A musician plays their instrument to warm-up to play their instrument. I do that, too. I write to warm-up to write. So, here’s a little traditional-style blogging for you. I don’t know what you can expect, but I have a lot to say. Get a cup of tea. I better get one, too.
Today is March 12th.
It’s a wonderful day here, blustery and cool. Over recent weeks we’ve developed a habit of having wonderful conversation with out daughter over coffee. She comes downstairs for her afternoon break, and if we’re all here we will sit together and chat. It’s an incredible gift to have a daughter who wants to talk to us, and whom we want to talk to, too. The differences in our ages and stages is clear, but she’s made Christ her Lord and King and has pursued Him with earnestness. So, she has a lot of credibility. There are things we can learn from her, and we still have things she can learn from us—thank God. Like everything in life, I know this opportunity to have these relaxed conversations will pass one day. That’s just life. However, we are treasuring them now; enjoying every minute.
Doug took the grandchildren to run errands and then to the park. That’s how I landed here. No other voices in the air, so I can hear the voices in my head. Well, it’s primarily my voice, but the Enemy is also shouting in one ear. Thankfully, the Holy Spirit is always there, too. His voice is that still, small voice Satan always tries to drown out.

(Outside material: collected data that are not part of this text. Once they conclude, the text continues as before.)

(* ===== verification/Html.v ===== *)
(** Html: the parsed page as BeautifulSoup ([bs4], parser ["html.parser"])
    hands it to [src/app/scraper.py], and the navigation calls the scraper
    makes on it: [find_all] and [find] by tag name, attribute and class,
    [get_text] with and without [strip=True], [find_next_sibling] and
    [decompose].  The parser itself is a collaborator (see [Web.v]); a
    document is the [\[document\]] root node it returns.  Strings that
    bs4 leaves out of [get_text] (comments, [<script>] bodies) are not
    represented in the tree. *)

From S2P Require Import Prelude.

(** * The document tree *)

Inductive node : Type :=
| NText (s : string)
| NElem (tag : string) (attrs : list (string * string)) (kids : list node).

(** The induction principle Rocq derives for a node under a list is too
    weak; this one gives the hypothesis for every child. *)
Section node_ind_strong.
Variable P : node -> Prop.
Hypothesis P_text : forall s, P (NText s).
Hypothesis P_elem : forall t a kids, Forall P kids -> P (NElem t a kids).

Fixpoint node_ind_strong (n : node) : P n :=
  match n with
  | NText s => P_text s
  | NElem t a kids =>
      P_elem t a kids
        ((fix go (l : list node) : Forall P l :=
            match l with
            | [] => @List.Forall_nil _ P
            | k :: r => @List.Forall_cons _ P k r (node_ind_strong k) (go r)
            end) kids)
  end.
End node_ind_strong.

(** * Names and attributes *)

Definition attr_lookup (k : string) (attrs : list (string * string)) : option string :=
  snd <$> List.find (fun kv => String.eqb (fst kv) k) attrs.

(** [tag.get(k)] / [tag[k]] (the latter raises where this is [None]). *)
Definition get_attr (k : string) (n : node) : option string :=
  match n with
  | NElem _ attrs _ => attr_lookup k attrs
  | NText _ => None
  end.

(** [tag.has_attr(k)]; also the filter [k=True] of [find_all]. *)
Definition has_attr (k : string) (n : node) : bool :=
  match get_attr k n with Some _ => true | None => false end.

Definition name_in (tags : list string) (n : node) : bool :=
  match n with
  | NElem t _ _ => bool_decide (t ∈ tags)
  | NText _ => false
  end.

Definition name_is (t : string) (n : node) : bool := name_in [t] n.

(** The filter [class_=[c1, c2, ...]]: one of the whitespace-separated
    class tokens is one of the [ci]. *)
Definition class_in (cls : list string) (n : node) : bool :=
  match get_attr "class" n with
  | Some v => existsb (fun tok => bool_decide (tok ∈ cls)) (py_split_ws v)
  | None => false
  end.

(** The filter [{'id': v}]. *)
Definition attr_is (k v : string) (n : node) : bool :=
  match get_attr k n with
  | Some v' => String.eqb v' v
  | None => false
  end.

(** * Traversal in document order *)

(** Every descendant of [n] in document order, each with the siblings
    that follow it under the same parent (what [find_next_sibling]
    scans). *)
Fixpoint desc_of (n : node) : list (node * list node) :=
  match n with
  | NText _ => []
  | NElem _ _ kids =>
      (fix go (l : list node) : list (node * list node) :=
         match l with
         | [] => []
         | k :: r => (k, r) :: desc_of k ++ go r
         end) kids
  end.

(** [n.find_all(pred)], with the following siblings of each match. *)
Definition find_all_ctx (pred : node -> bool) (n : node) : list (node * list node) :=
  filter (fun p => pred (fst p) = true) (desc_of n).

(** [n.find_all(pred)]. *)
Definition find_all (pred : node -> bool) (n : node) : list node :=
  fst <$> find_all_ctx pred n.

(** [n.find(pred)]: the first match, or [None]. *)
Definition find (pred : node -> bool) (n : node) : option node :=
  head (find_all pred n).

(** [x.find_next_sibling(pred)] for [x] whose later siblings are [sibs]:
    the first later sibling that matches, not only the adjacent one. *)
Definition find_next_sibling (pred : node -> bool) (sibs : list node) : option node :=
  List.find pred sibs.

(** [soup.find_all('a', href=True)]. *)
Definition anchors (n : node) : list node :=
  find_all (fun d => name_is "a" d && has_attr "href" d) n.

(** The [href] of an anchor found by [anchors]. *)
Definition href_of (a : node) : string :=
  match get_attr "href" a with Some h => h | None => EmptyString end.

(** * Text extraction *)

(** The strings under [n], in document order. *)
Fixpoint strings_of (n : node) : list string :=
  match n with
  | NText s => [s]
  | NElem _ _ kids =>
      (fix go (l : list node) : list string :=
         match l with
         | [] => []
         | k :: r => strings_of k ++ go r
         end) kids
  end.

(** [n.get_text(separator=sep, strip=True)]: every string stripped, the
    empty ones dropped, the rest joined by [sep]. *)
Definition get_text (sep : string) (n : node) : string :=
  py_join sep (filter (fun s => py_truthy s = true) (py_strip <$> strings_of n)).

(** The newline, the separator of [get_text(separator='\n', ...)]. *)
Definition nl : string := String "010"%char EmptyString.

(** [x.get_text(strip=True)]. *)
Definition text_of (n : node) : string := get_text EmptyString n.

(** [n.get_text()]: the strings as they are, concatenated. *)
Definition get_text_raw (n : node) : string :=
  foldr String.append EmptyString (strings_of n).

(** * Tree surgery *)

(** [for tag in soup(tags): tag.decompose()]: every element whose name is
    in [tags] is removed with its subtree (an element already removed
    with an ancestor is removed again, to no effect). *)
Fixpoint decompose (tags : list string) (n : node) : node :=
  match n with
  | NText s => NText s
  | NElem t a kids =>
      NElem t a
        ((fix go (l : list node) : list node :=
            match l with
            | [] => []
            | k :: r => if name_in tags k then go r else decompose tags k :: go r
            end) kids)
  end.

(** * Main-content region *)

(** [soup.find('main') or soup.find('div', {'id': 'MainContent'}) or soup]
    (a bs4 [Tag] is always truthy). *)
Definition main_content (soup : node) : node :=
  match find (name_is "main") soup with
  | Some m => m
  | None =>
      match find (fun d => name_is "div" d && attr_is "id" "MainContent" d) soup with
      | Some d => d
      | None => soup
      end
  end.

(** * Lemmas *)

(** [get_text(separator, strip=True)] is already stripped: it joins
    stripped, non-empty strings. *)
Lemma get_text_strip sep n : py_strip (get_text sep n) = get_text sep n.
Proof.
  unfold get_text. apply py_strip_id; apply py_join_stripped.
  all: apply Forall_forall; intros x (Hx & (s & -> & _)%list_elem_of_fmap)%list_elem_of_filter.
  all: split_and!; [by apply py_truthy_true|apply py_strip_starts|apply py_strip_ends].
Qed.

As I’ve been sitting here, I have also been clearing out some clutter. I have almost 200 drafts that were started and abandoned for one reason or another. I’m trying to figure out that reason. Are they worth finishing? So far, I’ve just been deleting. Too much fluff and stuff. Too many words. I’ve never been a fan of the superfluous.
That last paragraph rhymes.
It’s July 11th now. We’re in the middle of a heat wave. I’m in the middle of recovering from a sickness. Hit me like a ton of bricks five weeks ago. I actually hope I’m further along than the middle, but VNA says they’re with me deep into August. So, this feels like the middle.
I’ve written a lot about this experience, but I really don’t want to talk about it. And, I don’t think anyone wants to hear or read about it. I got sick. I’m getting better. God is getting me through. End of story. I mean, for me it’s been a pretty big deal, but that’s only because I’ve enjoyed a lot of wellness in life. That’s cause for praise. The fact that there were things that I would define as “miserable” is really just proof that I’ve had a very comfortable life. I did feel like I was in prison, but I only had to think about what prison was really like to shake myself out of that delusion. Often, I’d imagine what it would be like to be so sick in Venezuela or as a homeless person in California.
It was a long stay: just enough time to learn the limits of my capacity for dirty hair and hospital coffee.